Return the lines of the data below exactly. Start at the first and end with the line containing "destruct (is_digit_cases c".

*** Opening RECORDED INFORMATION ***

(** The number reader on an integer literal that ends at [r]. *)
Lemma read_json_number_integer_literal (P : Platform) (negative : bool)
  (digits r : list byte) :
  is_integer_part digits = true ->
  integer_stops r = true ->
  read_json_number P (integer_literal negative digits ++ r)
  = Ok (FlInt (wrap64 (integer_literal_value negative digits)), r).
Proof.
  unfold is_integer_part, integer_literal, integer_literal_value.
  intros Hint Hr. apply andb_true_iff in Hint as [Hd Hz].
  destruct digits as [|c digits]; [discriminate|].
  pose proof Hd as Hd'. simpl in Hd'. apply andb_true_iff in Hd' as [Hc _].
  destruct (is_digit_cases c Hc) as (_ & _ & _ & _ & Hminus & _).
  apply integer_stops_head in Hr as (Hr1 & Hr2 & Hr3 & Hr4).
  assert (Esign : read_json_number_sign P
                    (((if negative then ["-"%byte] else []) ++ c :: digits) ++ r)
                  = Ok ((if negative then -1 else 1), c, c :: digits ++ r)).
  { unfold read_json_number_sign. destruct negative; simpl.
    - rewrite (json_digit_to_int_digit P c Hc). reflexivity.
    - rewrite Hminus. reflexivity. }
  assert (Eint : read_json_number_integer P c (c :: digits ++ r)
                 = (wrap64 (decimal_value (c :: digits)), r)).
  { unfold read_json_number_integer. destruct (Byte.eqb c "0") eqn:E0.
    - apply byte_eqb_eq in E0. subst c. simpl in Hz.
      destruct digits; [reflexivity | discriminate].
    - destruct (read_json_digits_value P (c :: digits) r Hd Hr1) as [dv E].
      simpl app in E. rewrite E. reflexivity. }
  unfold read_json_number. rewrite Esign. simpl bind. rewrite Eint.
  unfold read_json_number_fraction, read_json_number_exponent.
  rewrite Hr2, Hr3, Hr4. simpl.
  unfold read_json_number_result. rewrite wrap64_mul_r. reflexivity.
Qed.

(** [read_value] on a buffer that starts with a minus sign or a digit. *)
Lemma read_value_number (P : Platform) (fuel : nat) (s : cursor) :
  Byte.eqb (current_char s) "-" = true \/ is_digit (current_char s) = true ->
  read_value P (S fuel) s
  = (do (v, r) <- read_json_number P s; Ok (v, read_whitespace r)).
Proof.
  intros H. simpl.
  assert (Hc : is_json_whitespace (current_char s) = false
               /\ Byte.eqb (current_char s) "{" = false
               /\ Byte.eqb (current_char s) "[" = false
               /\ Byte.eqb (current_char s) x22 = false
               /\ (Byte.eqb (current_char s) "-"
                   || (0 <=? json_digit_to_int P (current_char s))) = true).
  { destruct H as [H|H].
    - apply byte_eqb_eq in H. rewrite H. repeat split; reflexivity.
    - destruct (is_digit_cases _ H) as (? & ? & ? & ? & ? & _).
      repeat split; try assumption.
      rewrite json_digit_to_int_spec, H. unfold is_digit in H.
      apply orb_true_iff. right. apply Z.leb_le. lia. }
  destruct Hc as (Hws & H1 & H2 & H3 & H4).
  rewrite (read_whitespace_stop s Hws), H1, H2, H3, H4. reflexivity.
Qed.

(** C9: an integer literal, of whatever length, is decoded without an error
    to its value reduced modulo 2^64 and taken as a signed 64-bit integer;
    the digits are accumulated by [value * 10 + digit] in 64 bits and nothing
    checks for overflow. *)
Theorem integer_literal_wraps (P : Platform) (negative : bool) (digits : list byte) :
  is_integer_part digits = true ->
  fl_json_message_codec_decode_message P (integer_literal negative digits)
  = Ok (FlInt (wrap64 (integer_literal_value negative digits))).
Proof.
  intros Hd.
  pose proof (read_json_number_integer_literal P negative digits [] Hd eq_refl) as E.
  rewrite app_nil_r in E.
  unfold fl_json_message_codec_decode_message, decode_fuel.
  replace (2 * length (integer_literal negative digits) + 2)%nat
    with (S (2 * length (integer_literal negative digits) + 1)) by lia.
  rewrite read_value_number.
  - rewrite E. reflexivity.
  - unfold integer_literal. destruct negative; [left; reflexivity|right].
    unfold is_integer_part in Hd. destruct digits; [discriminate|].
    simpl in *. apply andb_true_iff in Hd as [Hd _].
    apply andb_true_iff in Hd as [Hd _]. exact Hd.
Qed.

Lemma integer_literal_wraps_witness :
  fl_json_message_codec_decode_message linux_x64 (bytes "18446744073709551617")
    = Ok (FlInt 1)
  /\ fl_json_message_codec_decode_message linux_x64 (bytes "-9223372036854775808")
    = Ok (FlInt (- 9223372036854775808))
  /\ fl_json_message_codec_decode_message linux_x64 (bytes "9223372036854775808")
    = Ok (FlInt (- 9223372036854775808)).
Proof.
  split; [|split].
  - exact (integer_literal_wraps linux_x64 false (bytes "18446744073709551617") eq_refl).
  - exact (integer_literal_wraps linux_x64 true (bytes "9223372036854775808") eq_refl).
  - exact (integer_literal_wraps linux_x64 false (bytes "9223372036854775808") eq_refl).
Defined.

(** ** The text that [write_int] writes *)

Lemma digit_byte_is_digit (z : Z) : is_digit (digit_byte z) = true.
Proof.
  unfold is_digit, digit_byte.
  pose proof (Z.mod_pos_bound z 10 ltac:(lia)).
  rewrite byte_val_byte_of_Z by lia. lia.
Qed.

Lemma digit_byte_val (z : Z) : byte_val (digit_byte z) - 48 = z mod 10.
Proof.
  unfold digit_byte. pose proof (Z.mod_pos_bound z 10 ltac:(lia)).
  rewrite byte_val_byte_of_Z by lia. lia.
Qed.

Lemma decimal_digits_are_digits (n : nat) :
  forall z, forallb is_digit (decimal_digits n z) = true.
Proof.
  induction n as [|n IH]; simpl; intros z; [reflexivity|].
  rewrite forallb_app, IH. simpl. rewrite digit_byte_is_digit. reflexivity.
Qed.

Lemma decimal_digits_length (n : nat) : forall z, length (decimal_digits n z) = n.
Proof.
  induction n as [|n IH]; simpl; intros z; [reflexivity|].
  rewrite length_app, IH. simpl. lia.
Qed.

Lemma decimal_digits_head (n : nat) :
  forall z, 0 <= z ->
    decimal_digits (S n) z = digit_byte (z / 10 ^ Z.of_nat n) :: decimal_digits n z.
Proof.
  induction n as [|n IH]; intros z Hz.
  - simpl. rewrite Z.div_1_r. reflexivity.
  - change (decimal_digits (S (S n)) z)
      with (decimal_digits (S n) (z / 10) ++ [digit_byte z]).
    rewrite IH by (apply Z.div_pos; lia).
    rewrite Z.div_div by lia.
    replace (10 * 10 ^ Z.of_nat n) with (10 ^ Z.of_nat (S n))
      by (rewrite Nat2Z.inj_succ, Z.pow_succ_r; lia).
    reflexivity.
Qed.

Lemma decimal_digits_mod (n : nat) :
  forall z, 0 <= z -> decimal_digits n (z mod 10 ^ Z.of_nat n) = decimal_digits n z.
Proof.
  induction n as [|n IH]; intros z Hz; [reflexivity|].
  cbn [decimal_digits].
  assert (E : 10 ^ Z.of_nat (S n) = 10 * 10 ^ Z.of_nat n)
    by (rewrite Nat2Z.inj_succ, Z.pow_succ_r; lia).
  assert (Hp : 0 < 10 ^ Z.of_nat n) by (apply Z.pow_pos_nonneg; lia).
  rewrite E.
  f_equal.
  - rewrite Z.rem_mul_r by lia.
    replace ((z mod 10 + 10 * ((z / 10) mod 10 ^ Z.of_nat n)) / 10)
      with ((z / 10) mod 10 ^ Z.of_nat n).
    + apply IH. apply Z.div_pos; lia.
    + rewrite Z.add_comm, Z.mul_comm, Z.div_add_l by lia.
      rewrite (Z.div_small (z mod 10)); [lia|]. apply Z.mod_pos_bound. lia.
  - assert (Em : (z mod (10 * 10 ^ Z.of_nat n)) mod 10 = z mod 10).
    { rewrite Z.rem_mul_r by lia.
      rewrite (Z.mul_comm 10), Z.mod_add by lia.
      apply Z.mod_mod. lia. }
    unfold digit_byte. rewrite Em. reflexivity.
Qed.

Lemma decimal_value_app (l1 l2 : list byte) :
  decimal_value (l1 ++ l2)
  = fold_left (fun a c => a * 10 + (byte_val c - 48)) l2 (decimal_value l1).
Proof. unfold decimal_value. apply fold_left_app. Qed.

Lemma decimal_value_digits (n : nat) :
  forall z, 0 <= z -> decimal_value (decimal_digits n z) = z mod 10 ^ Z.of_nat n.
Proof.
  induction n as [|n IH]; intros z Hz.
  - simpl. rewrite Z.mod_1_r. reflexivity.
  - cbn [decimal_digits]. rewrite decimal_value_app. cbn [fold_left].
    rewrite IH by (apply Z.div_pos; lia).
    rewrite digit_byte_val.
    assert (E : 10 ^ Z.of_nat (S n) = 10 * 10 ^ Z.of_nat n)
      by (rewrite Nat2Z.inj_succ, Z.pow_succ_r; lia).
    assert (Hp : 0 < 10 ^ Z.of_nat n) by (apply Z.pow_pos_nonneg; lia).
    rewrite E, Z.rem_mul_r by lia. lia.
Qed.

Lemma decimal_length_pos (fuel : nat) (z : Z) : (1 <= decimal_length (S fuel) z)%nat.
Proof. simpl. break_if; lia. Qed.

Lemma decimal_length_upper (fuel : nat) :
  forall z, 0 <= z < 10 ^ Z.of_nat fuel -> z < 10 ^ Z.of_nat (decimal_length fuel z).
Proof.
  induction fuel as [|fuel IH]; intros z Hz.
  - simpl in *. lia.
  - simpl decimal_length. destruct (Z.ltb_spec z 10); [simpl; lia|].
    rewrite Nat2Z.inj_succ, Z.pow_succ_r in * by lia.
    assert (z / 10 < 10 ^ Z.of_nat (decimal_length fuel (z / 10))).
    { apply IH. split; [apply Z.div_pos; lia|].
      apply Z.div_lt_upper_bound; lia. }
    pose proof (Z.div_mod z 10 ltac:(lia)). pose proof (Z.mod_pos_bound z 10 ltac:(lia)).
    lia.
Qed.

Lemma decimal_length_lower (fuel : nat) :
  forall z, 0 <= z ->
    decimal_length (S fuel) z = 1%nat
    \/ 10 ^ (Z.of_nat (decimal_length (S fuel) z) - 1) <= z.
Proof.
  induction fuel as [|fuel IH]; intros z Hz.
  - simpl. destruct (Z.ltb_spec z 10); [left; reflexivity|right]. simpl. lia.
  - change (decimal_length (S (S fuel)) z)
      with (if z <? 10 then 1%nat else S (decimal_length (S fuel) (z / 10))).
    destruct (Z.ltb_spec z 10); [left; reflexivity|right].
    rewrite Nat2Z.inj_succ. replace (Z.succ _ - 1) with (Z.of_nat (decimal_length (S fuel) (z / 10))) by lia.
    pose proof (decimal_length_pos fuel (z / 10)).
    pose proof (Z.div_mod z 10 ltac:(lia)). pose proof (Z.mod_pos_bound z 10 ltac:(lia)).
    destruct (IH (z / 10) ltac:(apply Z.div_pos; lia)) as [E|E].
    + rewrite E. simpl. lia.
    + replace (Z.of_nat (decimal_length (S fuel) (z / 10)))
        with (Z.succ (Z.of_nat (decimal_length (S fuel) (z / 10)) - 1)) by lia.
      rewrite Z.pow_succ_r by lia. lia.
Qed.

Lemma pow10_succ (n : nat) : 10 ^ Z.of_nat (S n) = 10 * 10 ^ Z.of_nat n.
Proof. rewrite Nat2Z.inj_succ, Z.pow_succ_r; lia. Qed.

Lemma pow10_pos (n : nat) : 0 < 10 ^ Z.of_nat n.
Proof. apply Z.pow_pos_nonneg; lia. Qed.

Lemma write_int_divisor_spec (value : Z) (fuel : nat) :
  0 <= value <= G_MAXINT64 ->
  forall divisor, 0 < divisor -> divisor = 1 \/ divisor <= value ->
    value / divisor < 10 ^ Z.of_nat (S fuel) ->
    write_int_divisor (S fuel) value divisor
    = divisor * 10 ^ Z.of_nat (pred (decimal_length (S fuel) (value / divisor))).
Proof.
  intros Hv. induction fuel as [|fuel IH]; intros divisor Hd Hle Hq.
  - cbn [write_int_divisor decimal_length].
    rewrite Z.quot_div_nonneg by lia.
    change (10 ^ Z.of_nat 1) with 10 in Hq.
    destruct (Z.ltb_spec 9 (value / divisor)); [lia|].
    destruct (Z.ltb_spec (value / divisor) 10); [|lia].
    cbn [pred Z.of_nat]. lia.
  - change (write_int_divisor (S (S fuel)) value divisor)
      with (if 9 <? Z.quot value divisor
            then write_int_divisor (S fuel) value (wrap64 (divisor * 10))
            else divisor).
    change (decimal_length (S (S fuel)) (value / divisor))
      with (if value / divisor <? 10 then 1%nat
            else S (decimal_length (S fuel) (value / divisor / 10))).
    rewrite Z.quot_div_nonneg by lia.
    pose proof (Z.mul_div_le value divisor Hd) as Hmul.
    assert (Hdd : value / divisor / 10 = value / (divisor * 10))
      by (apply Z.div_div; lia).
    set (q := value / divisor) in *.
    assert (Hq0 : 0 <= q) by (apply Z.div_pos; lia).
    destruct (Z.ltb_spec 9 q) as [H9|H9];
      destruct (Z.ltb_spec q 10) as [H10|H10]; try lia.
    + assert (10 * divisor <= value) by nia.
      unfold G_MAXINT64 in Hv.
      rewrite wrap64_small by (unfold G_MININT64, G_MAXINT64; lia).
      rewrite pow10_succ in Hq.
      rewrite IH; try lia.
      * rewrite <- Hdd.
        pose proof (decimal_length_pos fuel (q / 10)) as Hpos.
        destruct (decimal_length (S fuel) (q / 10)) as [|d]; [lia|].
        cbn [pred]. rewrite pow10_succ. lia.
      * rewrite <- Hdd. apply Z.div_lt_upper_bound; lia.
    + cbn [pred Z.of_nat]. lia.
Qed.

*** Closing RECORDED INFORMATION ***

■ **RESULT OF THE EXERCISE**:
(** The number reader on an integer literal that ends at [r]. *)
Lemma read_json_number_integer_literal (P : Platform) (negative : bool)
  (digits r : list byte) :
  is_integer_part digits = true ->
  integer_stops r = true ->
  read_json_number P (integer_literal negative digits ++ r)
  = Ok (FlInt (wrap64 (integer_literal_value negative digits)), r).
Proof.
  unfold is_integer_part, integer_literal, integer_literal_value.
  intros Hint Hr. apply andb_true_iff in Hint as [Hd Hz].
  destruct digits as [|c digits]; [discriminate|].
  pose proof Hd as Hd'. simpl in Hd'. apply andb_true_iff in Hd' as [Hc _].
  destruct (is_digit_cases c Hc) as (_ & _ & _ & _ & Hminus & _).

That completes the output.